▶ Your goal
From the entries, copy out every line in which the word "VString" is found.

▶ Data provided
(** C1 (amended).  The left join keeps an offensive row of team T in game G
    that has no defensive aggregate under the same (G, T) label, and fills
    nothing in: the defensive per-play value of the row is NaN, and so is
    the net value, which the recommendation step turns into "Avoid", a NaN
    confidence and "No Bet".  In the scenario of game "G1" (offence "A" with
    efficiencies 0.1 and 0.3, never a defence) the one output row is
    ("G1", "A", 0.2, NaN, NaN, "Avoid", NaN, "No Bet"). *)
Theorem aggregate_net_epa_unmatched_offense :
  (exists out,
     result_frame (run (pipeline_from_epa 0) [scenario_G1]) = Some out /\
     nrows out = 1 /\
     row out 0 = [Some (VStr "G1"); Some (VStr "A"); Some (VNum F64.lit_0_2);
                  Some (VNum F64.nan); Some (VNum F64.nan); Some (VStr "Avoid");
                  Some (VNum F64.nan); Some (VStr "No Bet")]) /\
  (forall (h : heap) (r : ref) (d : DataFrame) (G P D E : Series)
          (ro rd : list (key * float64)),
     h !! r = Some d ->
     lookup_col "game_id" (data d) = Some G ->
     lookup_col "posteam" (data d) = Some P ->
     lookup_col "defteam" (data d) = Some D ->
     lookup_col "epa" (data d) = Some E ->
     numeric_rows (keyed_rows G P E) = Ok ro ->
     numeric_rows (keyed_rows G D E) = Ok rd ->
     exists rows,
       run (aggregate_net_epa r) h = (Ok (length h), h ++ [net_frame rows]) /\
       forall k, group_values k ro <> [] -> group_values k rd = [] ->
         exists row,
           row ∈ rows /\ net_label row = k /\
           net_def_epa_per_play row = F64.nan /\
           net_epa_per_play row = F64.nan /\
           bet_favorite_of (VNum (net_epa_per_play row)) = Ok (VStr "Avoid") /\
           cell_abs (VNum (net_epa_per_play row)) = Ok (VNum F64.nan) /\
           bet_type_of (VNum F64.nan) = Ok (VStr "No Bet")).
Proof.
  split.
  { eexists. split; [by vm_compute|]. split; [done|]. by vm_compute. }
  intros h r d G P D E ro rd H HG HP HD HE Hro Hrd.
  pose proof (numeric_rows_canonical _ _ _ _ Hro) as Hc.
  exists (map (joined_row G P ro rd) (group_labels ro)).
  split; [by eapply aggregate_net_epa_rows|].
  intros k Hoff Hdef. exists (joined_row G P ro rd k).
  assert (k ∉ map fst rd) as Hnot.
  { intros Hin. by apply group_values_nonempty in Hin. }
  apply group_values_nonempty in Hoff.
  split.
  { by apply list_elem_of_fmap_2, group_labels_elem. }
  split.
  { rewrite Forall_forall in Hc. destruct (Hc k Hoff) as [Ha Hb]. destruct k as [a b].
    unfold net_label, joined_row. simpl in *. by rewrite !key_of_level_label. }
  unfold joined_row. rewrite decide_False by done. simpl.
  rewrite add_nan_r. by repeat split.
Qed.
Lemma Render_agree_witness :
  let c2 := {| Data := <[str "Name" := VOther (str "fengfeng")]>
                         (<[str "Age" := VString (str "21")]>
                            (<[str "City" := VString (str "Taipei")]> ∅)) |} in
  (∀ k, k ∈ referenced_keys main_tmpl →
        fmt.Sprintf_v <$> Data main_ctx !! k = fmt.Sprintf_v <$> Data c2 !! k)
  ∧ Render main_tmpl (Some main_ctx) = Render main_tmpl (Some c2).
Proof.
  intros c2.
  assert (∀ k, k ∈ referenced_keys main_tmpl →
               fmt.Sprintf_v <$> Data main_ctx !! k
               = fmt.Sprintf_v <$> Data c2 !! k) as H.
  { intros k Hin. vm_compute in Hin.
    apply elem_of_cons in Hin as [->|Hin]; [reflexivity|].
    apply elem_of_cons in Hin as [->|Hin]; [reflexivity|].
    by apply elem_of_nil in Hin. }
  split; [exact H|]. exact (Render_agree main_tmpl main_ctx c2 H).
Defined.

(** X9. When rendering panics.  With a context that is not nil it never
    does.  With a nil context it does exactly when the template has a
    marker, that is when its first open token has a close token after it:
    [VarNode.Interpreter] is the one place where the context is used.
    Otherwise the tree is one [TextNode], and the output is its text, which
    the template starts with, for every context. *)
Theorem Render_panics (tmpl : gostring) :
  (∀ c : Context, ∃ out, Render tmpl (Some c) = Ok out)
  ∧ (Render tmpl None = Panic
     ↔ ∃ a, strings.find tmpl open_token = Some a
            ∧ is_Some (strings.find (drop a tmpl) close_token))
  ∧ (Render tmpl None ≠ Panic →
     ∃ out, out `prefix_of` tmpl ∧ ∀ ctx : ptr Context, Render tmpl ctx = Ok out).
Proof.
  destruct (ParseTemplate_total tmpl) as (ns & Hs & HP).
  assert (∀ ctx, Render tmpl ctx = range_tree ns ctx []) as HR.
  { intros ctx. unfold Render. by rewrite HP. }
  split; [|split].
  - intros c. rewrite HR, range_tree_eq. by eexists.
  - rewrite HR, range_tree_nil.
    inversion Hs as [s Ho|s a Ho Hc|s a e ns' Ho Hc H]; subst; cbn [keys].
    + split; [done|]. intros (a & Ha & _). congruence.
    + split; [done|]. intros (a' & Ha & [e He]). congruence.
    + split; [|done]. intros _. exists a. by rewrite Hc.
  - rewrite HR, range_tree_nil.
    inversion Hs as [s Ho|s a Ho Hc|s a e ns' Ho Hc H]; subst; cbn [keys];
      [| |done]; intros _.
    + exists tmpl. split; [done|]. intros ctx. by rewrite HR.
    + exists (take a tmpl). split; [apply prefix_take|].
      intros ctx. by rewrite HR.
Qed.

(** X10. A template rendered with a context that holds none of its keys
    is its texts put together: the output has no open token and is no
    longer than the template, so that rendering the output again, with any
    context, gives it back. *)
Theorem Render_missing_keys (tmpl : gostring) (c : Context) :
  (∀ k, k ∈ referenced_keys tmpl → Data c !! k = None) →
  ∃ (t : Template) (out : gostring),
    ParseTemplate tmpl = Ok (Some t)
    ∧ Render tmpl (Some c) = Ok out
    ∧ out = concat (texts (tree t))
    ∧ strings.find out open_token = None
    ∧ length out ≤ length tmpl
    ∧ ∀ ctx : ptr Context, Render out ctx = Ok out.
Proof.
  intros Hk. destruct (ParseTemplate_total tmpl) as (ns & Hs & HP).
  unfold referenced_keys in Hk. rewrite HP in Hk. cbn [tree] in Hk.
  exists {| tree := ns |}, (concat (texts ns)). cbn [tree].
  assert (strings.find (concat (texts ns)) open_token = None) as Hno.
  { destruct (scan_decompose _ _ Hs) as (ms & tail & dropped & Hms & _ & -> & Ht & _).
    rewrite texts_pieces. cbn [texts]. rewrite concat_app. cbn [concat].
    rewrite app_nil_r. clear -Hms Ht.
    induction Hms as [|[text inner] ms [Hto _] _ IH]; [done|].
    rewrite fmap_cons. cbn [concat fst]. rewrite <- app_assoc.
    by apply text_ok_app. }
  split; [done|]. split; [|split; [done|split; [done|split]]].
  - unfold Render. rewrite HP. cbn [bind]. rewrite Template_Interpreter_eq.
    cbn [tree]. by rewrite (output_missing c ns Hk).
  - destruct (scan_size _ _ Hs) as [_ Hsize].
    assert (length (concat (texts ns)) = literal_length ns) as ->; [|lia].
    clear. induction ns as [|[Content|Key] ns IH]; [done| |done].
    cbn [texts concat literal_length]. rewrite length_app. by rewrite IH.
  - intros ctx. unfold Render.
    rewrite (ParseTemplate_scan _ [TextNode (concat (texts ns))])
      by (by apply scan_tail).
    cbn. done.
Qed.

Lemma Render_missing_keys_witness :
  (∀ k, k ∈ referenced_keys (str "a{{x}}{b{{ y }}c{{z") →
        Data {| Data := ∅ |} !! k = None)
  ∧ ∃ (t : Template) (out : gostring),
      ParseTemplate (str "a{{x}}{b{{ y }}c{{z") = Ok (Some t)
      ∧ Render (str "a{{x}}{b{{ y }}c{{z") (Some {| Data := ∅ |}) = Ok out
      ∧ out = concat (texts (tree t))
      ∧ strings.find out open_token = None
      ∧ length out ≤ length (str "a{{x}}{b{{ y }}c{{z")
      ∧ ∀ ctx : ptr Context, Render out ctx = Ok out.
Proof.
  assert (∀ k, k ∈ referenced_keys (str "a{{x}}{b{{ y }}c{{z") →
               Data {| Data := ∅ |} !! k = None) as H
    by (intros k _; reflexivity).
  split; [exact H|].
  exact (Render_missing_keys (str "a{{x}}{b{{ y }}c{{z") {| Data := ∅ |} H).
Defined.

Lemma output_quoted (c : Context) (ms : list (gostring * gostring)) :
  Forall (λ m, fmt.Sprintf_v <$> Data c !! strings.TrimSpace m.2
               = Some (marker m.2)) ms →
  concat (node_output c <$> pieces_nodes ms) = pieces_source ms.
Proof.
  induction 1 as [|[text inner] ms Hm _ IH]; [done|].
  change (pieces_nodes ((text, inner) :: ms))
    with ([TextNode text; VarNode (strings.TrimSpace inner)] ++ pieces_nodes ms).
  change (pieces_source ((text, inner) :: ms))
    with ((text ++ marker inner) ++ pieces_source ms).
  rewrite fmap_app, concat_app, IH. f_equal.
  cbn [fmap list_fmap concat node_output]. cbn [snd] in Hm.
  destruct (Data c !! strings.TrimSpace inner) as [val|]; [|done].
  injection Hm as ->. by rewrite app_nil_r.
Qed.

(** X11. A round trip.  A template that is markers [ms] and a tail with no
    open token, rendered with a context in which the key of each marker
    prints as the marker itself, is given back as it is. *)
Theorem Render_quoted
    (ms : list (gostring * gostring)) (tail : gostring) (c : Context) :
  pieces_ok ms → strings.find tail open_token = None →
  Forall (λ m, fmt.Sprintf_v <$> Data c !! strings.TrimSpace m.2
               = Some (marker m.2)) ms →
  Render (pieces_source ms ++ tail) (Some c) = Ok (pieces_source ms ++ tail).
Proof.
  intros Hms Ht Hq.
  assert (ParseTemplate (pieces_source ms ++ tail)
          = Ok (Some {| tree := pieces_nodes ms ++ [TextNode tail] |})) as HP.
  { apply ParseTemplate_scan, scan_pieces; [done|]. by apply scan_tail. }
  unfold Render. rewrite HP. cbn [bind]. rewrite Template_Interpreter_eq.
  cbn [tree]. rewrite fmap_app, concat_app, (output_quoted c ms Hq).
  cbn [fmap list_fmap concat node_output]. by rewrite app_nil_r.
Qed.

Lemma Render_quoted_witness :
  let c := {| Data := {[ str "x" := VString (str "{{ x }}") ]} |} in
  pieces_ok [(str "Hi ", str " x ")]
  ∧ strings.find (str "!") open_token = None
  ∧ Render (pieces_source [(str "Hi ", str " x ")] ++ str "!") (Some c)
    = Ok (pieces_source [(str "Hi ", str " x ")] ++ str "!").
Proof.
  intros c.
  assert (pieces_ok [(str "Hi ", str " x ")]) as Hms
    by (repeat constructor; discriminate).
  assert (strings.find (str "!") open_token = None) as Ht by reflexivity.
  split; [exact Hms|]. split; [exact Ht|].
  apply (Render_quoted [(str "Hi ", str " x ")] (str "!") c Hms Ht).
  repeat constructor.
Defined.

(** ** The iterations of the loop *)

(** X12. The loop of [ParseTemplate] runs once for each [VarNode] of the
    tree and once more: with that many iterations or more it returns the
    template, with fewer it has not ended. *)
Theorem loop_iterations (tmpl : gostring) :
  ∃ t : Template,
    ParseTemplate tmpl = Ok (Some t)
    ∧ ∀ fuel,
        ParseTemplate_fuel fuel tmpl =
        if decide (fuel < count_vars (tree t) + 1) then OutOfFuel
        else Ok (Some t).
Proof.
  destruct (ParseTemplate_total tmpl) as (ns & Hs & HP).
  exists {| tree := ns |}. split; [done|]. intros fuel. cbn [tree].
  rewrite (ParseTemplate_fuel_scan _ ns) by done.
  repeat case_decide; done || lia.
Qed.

▶ Finished exercise
                         (<[str "Age" := VString (str "21")]>
                            (<[str "City" := VString (str "Taipei")]> ∅)) |} in
  let c := {| Data := {[ str "x" := VString (str "{{ x }}") ]} |} in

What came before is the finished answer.